# The Elusive Pickerel



## greasemonkey54 (May 12, 2010)

This pickerel season is starting off slow for me so far. I first tried on Friday 12/5 a couple hours. I started with a spoon and had 2 hits on the front of the lure based on the line chafe and teeth marks in the paint before hooking one. The fight lasted a few seconds and then I got bit off. O well, they have teeth and 6lb line is light, it happens. I tied on a small rapala and about 3 or 4 casts later I had another on. This fight lasted longer but ended in the same result. I have caught my share of pickerel the last few years with only one bite off and now I had back to back. That basically ended my day, I was frustrated and hungry.

This past thursday I hit beachwood after work because I now work 10 minutes from there. This time I added a 6inch bite leader, I was prepared. On the second cast it was Fish On! After a few seconds I realized I had snagged a big ol carp. After a while I had the fish near my feet and while trying to grab it the hook pulled. The next hour went like that with atleast one carp hooked every 10 casts. I landed one that was 26inches.

I went back this morning to ice. The inside of the cove was clear so I fished a while with nothing to show. I did get some delicious donuts tho.

Day 1... 

Day 2... 


Day 3...


----------



## shadyfisher85 (Mar 17, 2010)

Thanks for the report and pics. I don't know why but for some reason I really like that carp picture


----------



## greasemonkey54 (May 12, 2010)

looks good for an ugly fish. lol


----------



## catman (May 28, 2001)

Thanks for the report. Pretty carp. How did you take the photo to get the blue color in the leaves? Very nice.


----------



## greasemonkey54 (May 12, 2010)

Its taken from my cell with a HD app added


----------



## Tracker01 (Apr 4, 2011)

Man you looked cold. Nice fish and report. Ask my son if he wanted to go this weekend but I got the same look as that dog has.


----------



## greasemonkey54 (May 12, 2010)

Tracker01 said:


> Man you looked cold. Nice fish and report. Ask my son if he wanted to go this weekend but I got the same look as that dog has.


I was actually warm, well as warm as possible since was 25° out. Either way i was fishing so life was good


----------



## Tracker01 (Apr 4, 2011)

Fishing is always a good thing.


----------



## QBALL (Jun 26, 2014)

Nice post!


----------



## CaliYellowtail (Jul 28, 2014)

catman said:


> Thanks for the report. Pretty carp. How did you take the photo to get the blue color in the leaves? Very nice.


Agreed!

Awesome pic. Need to frame that one.

Fished up the road from there, where Magothy Bridge Rd. crosses the river throwing rattle traps at dusk on Sunday looking for pickerel...........nada.

Solar/Lunar forecast was poor yesterday.

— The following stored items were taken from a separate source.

(* ===== verification/Sandbox.v ===== *)
(** * internal/core/domain: the sandbox record

    Models [sandbox.go]: the one durable entity of nexus with its frozen
    envelope, its setters (Go assignments [rec.F = v]), the branch-policy default
    and the "<project>/<name>" handle. *)

From stdpp Require Import prelude gmap strings list.
From Stdlib Require Import ZArith Ascii Lia.
From S2P Require Import Prelude GoStrings Domain.

(** [StopReason] is a string with two constants; the empty string means that no
    reason is recorded. *)
Inductive StopReason := StopReasonNone | StopReasonClean | StopReasonMemoryLost.

#[global] Instance StopReason_eq_dec : EqDecision StopReason.
Proof. solve_decision. Defined.

Record LiveMount := mkLiveMount {
  lm_HostPath : string;
  lm_GuestPath : string;
  lm_ReadOnly : bool;
  lm_IsFile : bool;
}.

Record VolumeAttachment := mkVolumeAttachment {
  va_Name : string;
  va_GuestPath : string;
  va_Kind : string;
  va_ReadOnly : bool;
}.

Record Provenance := mkProvenance {
  pv_ParentID : SandboxID;
  pv_SourceSnapshot : string;
}.

Record EgressGitHubPolicy := mkEgressGitHubPolicy { gh_Owner : string; gh_Name : string }.

Record EgressHostPolicy := mkEgressHostPolicy {
  ehp_GitHub : option EgressGitHubPolicy;
  ehp_Paths : list string;
}.

Record Envelope := mkEnvelope {
  ImageDigest : string;
  AllowedHosts : list string;
  SSHPublicKey : string;
  SecretHosts : list string;
  SecretHostSuffixes : list string;
  SecretSpecs : list string;
  OpenEgress : bool;
  AllowedRepo : string;
  AllowedBranches : list string;
  PathPolicies : gmap string (gmap string EgressHostPolicy);
}.

(** Map-valued and slice-valued fields do not distinguish nil from empty, as the
    field comments of the source state. *)
Record Sandbox := mkSandbox {
  ID : SandboxID;
  Name : string;
  Project : string;
  Labels : gmap string string;
  SState : State;
  SEnvelope : Envelope;
  InstanceID : string;
  SRemoveOnExit : bool;
  RemovalMarker : bool;
  SStopReason : StopReason;
  SProvenance : option Provenance;
  SupervisorPID : Z;
  SupervisorSock : string;
  NetnsChildPID : Z;
  NetnsChildPGID : Z;
  GuestTapName : string;
  CHAPISocket : string;
  NetnsChildStartTime : Z;
  NetnsControlSocket : string;
  NetnsControlToken : string;
  CacheDiskSlot : string;
  CreatorPID : Z;
  BaseRef : string;
  MountedVolumes : list VolumeAttachment;
  LiveMounts : list LiveMount;
  AgentName : string;
  ExtraAgentNames : list string;
}.

(** ** Assignments to fields *)

Definition set_SState (v : State) (s : Sandbox) : Sandbox :=
  let 'mkSandbox id nm pj lb _ env iid roe rm sr pv spid ssock ncpid ncpg tap chs ncst ncs nct cds
    cpid br mv lm an ean := s in
  mkSandbox id nm pj lb v env iid roe rm sr pv spid ssock ncpid ncpg tap chs ncst ncs nct cds cpid
    br mv lm an ean.

Definition set_InstanceID (v : string) (s : Sandbox) : Sandbox :=
  let 'mkSandbox id nm pj lb st env _ roe rm sr pv spid ssock ncpid ncpg tap chs ncst ncs nct cds
    cpid br mv lm an ean := s in
  mkSandbox id nm pj lb st env v roe rm sr pv spid ssock ncpid ncpg tap chs ncst ncs nct cds cpid
    br mv lm an ean.

Definition set_RemovalMarker (v : bool) (s : Sandbox) : Sandbox :=
  let 'mkSandbox id nm pj lb st env iid roe _ sr pv spid ssock ncpid ncpg tap chs ncst ncs nct cds
    cpid br mv lm an ean := s in
  mkSandbox id nm pj lb st env iid roe v sr pv spid ssock ncpid ncpg tap chs ncst ncs nct cds cpid
    br mv lm an ean.

Definition set_SStopReason (v : StopReason) (s : Sandbox) : Sandbox :=
  let 'mkSandbox id nm pj lb st env iid roe rm _ pv spid ssock ncpid ncpg tap chs ncst ncs nct cds
    cpid br mv lm an ean := s in
  mkSandbox id nm pj lb st env iid roe rm v pv spid ssock ncpid ncpg tap chs ncst ncs nct cds cpid
    br mv lm an ean.

Definition set_SupervisorPID (v : Z) (s : Sandbox) : Sandbox :=
  let 'mkSandbox id nm pj lb st env iid roe rm sr pv _ ssock ncpid ncpg tap chs ncst ncs nct cds
    cpid br mv lm an ean := s in
  mkSandbox id nm pj lb st env iid roe rm sr pv v ssock ncpid ncpg tap chs ncst ncs nct cds cpid
    br mv lm an ean.

Definition set_SupervisorSock (v : string) (s : Sandbox) : Sandbox :=
  let 'mkSandbox id nm pj lb st env iid roe rm sr pv spid _ ncpid ncpg tap chs ncst ncs nct cds
    cpid br mv lm an ean := s in
  mkSandbox id nm pj lb st env iid roe rm sr pv spid v ncpid ncpg tap chs ncst ncs nct cds cpid br
    mv lm an ean.

Definition set_NetnsChildPID (v : Z) (s : Sandbox) : Sandbox :=
  let 'mkSandbox id nm pj lb st env iid roe rm sr pv spid ssock _ ncpg tap chs ncst ncs nct cds
    cpid br mv lm an ean := s in
  mkSandbox id nm pj lb st env iid roe rm sr pv spid ssock v ncpg tap chs ncst ncs nct cds cpid br
    mv lm an ean.

Definition set_NetnsChildPGID (v : Z) (s : Sandbox) : Sandbox :=
  let 'mkSandbox id nm pj lb st env iid roe rm sr pv spid ssock ncpid _ tap chs ncst ncs nct cds
    cpid br mv lm an ean := s in
  mkSandbox id nm pj lb st env iid roe rm sr pv spid ssock ncpid v tap chs ncst ncs nct cds cpid
    br mv lm an ean.

Definition set_NetnsChildStartTime (v : Z) (s : Sandbox) : Sandbox :=
  let 'mkSandbox id nm pj lb st env iid roe rm sr pv spid ssock ncpid ncpg tap chs _ ncs nct cds
    cpid br mv lm an ean := s in
  mkSandbox id nm pj lb st env iid roe rm sr pv spid ssock ncpid ncpg tap chs v ncs nct cds cpid
    br mv lm an ean.

Definition set_GuestTapName (v : string) (s : Sandbox) : Sandbox :=
  let 'mkSandbox id nm pj lb st env iid roe rm sr pv spid ssock ncpid ncpg _ chs ncst ncs nct cds
    cpid br mv lm an ean := s in
  mkSandbox id nm pj lb st env iid roe rm sr pv spid ssock ncpid ncpg v chs ncst ncs nct cds cpid
    br mv lm an ean.

Definition set_CHAPISocket (v : string) (s : Sandbox) : Sandbox :=
  let 'mkSandbox id nm pj lb st env iid roe rm sr pv spid ssock ncpid ncpg tap _ ncst ncs nct cds
    cpid br mv lm an ean := s in
  mkSandbox id nm pj lb st env iid roe rm sr pv spid ssock ncpid ncpg tap v ncst ncs nct cds cpid
    br mv lm an ean.

(** ** Branch policy and handles *)

Definition UnresolvedBranchSentinel : string :=
  "refs/heads/" +:+ String Ascii.zero "unresolved".

Definition ResolvedAllowedBranches (e : Envelope) : list string :=
  match AllowedBranches e with
  | [] => ["refs/heads/nexus/**"]
  | bs => bs
  end.

Definition slash : ascii := "/"%char.

Definition Handle (s : Sandbox) : string := Project s +:+ "/" +:+ Name s.

Definition ParseHandle (handle : string) : result string (string * string) :=
  match SplitN handle slash 2 with
  | [p; n] => if String.eqb p "" || String.eqb n "" then Err "invalid handle"
              else Ok (p, n)
  | _ => Err "invalid handle"
  end.

(** handles print and parse back, and parsing accepts nothing else: a
    successful [ParseHandle] splits the text at its first slash into two non-empty
    parts. *)
Lemma ParseHandle_spec handle p n :
  ParseHandle handle = Ok (p, n) ↔
  handle = p +:+ "/" +:+ n ∧ slash ∉ chars p ∧ p ≠ "" ∧ n ≠ "".
Proof.
  unfold ParseHandle. split.
  - destruct (SplitN handle slash 2) as [|a [|b [|]]] eqn:E; try discriminate.
    apply SplitN_2_inv in E as [-> Hp].
    destruct (String.eqb_spec a ""), (String.eqb_spec b ""); try discriminate.
    by intros [= <- <-].
  - intros (-> & Hp & Hpe & Hne). rewrite SplitN_2_join by done.
    by rewrite (proj2 (String.eqb_neq _ _) Hpe), (proj2 (String.eqb_neq _ _) Hne).
Qed.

Looks promising next weekend if we don't get the predicted storm and snow.


----------



## catman (May 28, 2001)

CaliYellowtail said:


> Agreed!
> 
> Awesome pic. Need to frame that one.
> 
> ...


Looking good ahead. Check out the graph. Pretty neat tool.
http://www.usprimetimes.com/newday.html?dataSet=5&zoom=&start=0


----------



## Stinky_Pete (Mar 28, 2011)

Sorry, pics of the old four cylinder motor in the river or IT DID NOT HAPPEN!!!!


----------



## catman (May 28, 2001)

CaliYellowtail said:


> Awesome pic. Need to frame that one.


Absolutely!! I put it up as my desktop background. Very cool.


----------



## greasemonkey54 (May 12, 2010)

Stinky_Pete said:


> Sorry, pics of the old four cylinder motor in the river or IT DID NOT HAPPEN!!!!


Ok pete, i appoligize and wont let it happen again


----------



## CaliYellowtail (Jul 28, 2014)

catman said:


> Looking good ahead. Check out the graph. Pretty neat tool.
> http://www.usprimetimes.com/newday.html?dataSet=5&zoom=&start=0


Hmmm........never heard of this one. Good find Catman, I put it in my favorites


----------



## kayak456 (Jun 5, 2012)

I lost the biggest pickerel I've ever seen this past Sunday. I estimated at 25-26 inches, the thing looked like a alligator. My 6 pound line snapped as I was dragging him up the bank. I will catch him this winter .


----------



## greasemonkey54 (May 12, 2010)

Thats a shame kayak. I got one 24.5 inches last January


----------



## greasemonkey54 (May 12, 2010)

Stinky_Pete said:


> Sorry, pics of the old four cylinder motor in the river or IT DID NOT HAPPEN!!!!




Just for you!


----------



## greasemonkey54 (May 12, 2010)

Tried again today and caught a few gizzard shad and what an incredible day for December


----------



## firemunkee (Apr 6, 2012)

I tried yesterday...pickerel remain elusive for me this year


----------



## zam (Jun 16, 2004)

I caught this one at loch raven on a homemade spoon yesterday, 26" and fat


----------



## greasemonkey54 (May 12, 2010)

Nice! Thats on my list of places to try fishing one day


----------



## zam (Jun 16, 2004)

Theres a lot of big pickerel in there, Good Bass fishing in the spring to


----------



## Orest (Jul 28, 2003)

What kind of lures do you folks like for Pickerel?

Daredevil? Red/white? What size oz.?

Do you us a steel leader?


----------



## zam (Jun 16, 2004)

I usually like to use some kind of spoon or spinner, they like to attack lures that have a flash, they will hit almost any lure that they think is a small fish though


----------



## CaliYellowtail (Jul 28, 2014)

zam said:


> I caught this one at loch raven on a homemade spoon yesterday, 26" and fat


WOW! Nice fish. Great pic!

Thanks for posting. Headin up that way to give it a shot before the rain on Saturday. Probably fish Crankbaits and Rattle Traps for the toothy critters.

Catch and release of course.

That's a real nice one.


----------



## Rodsy (Dec 31, 2014)




----------



## StriperSlayerG1 (Jul 1, 2013)

Mepps #5


----------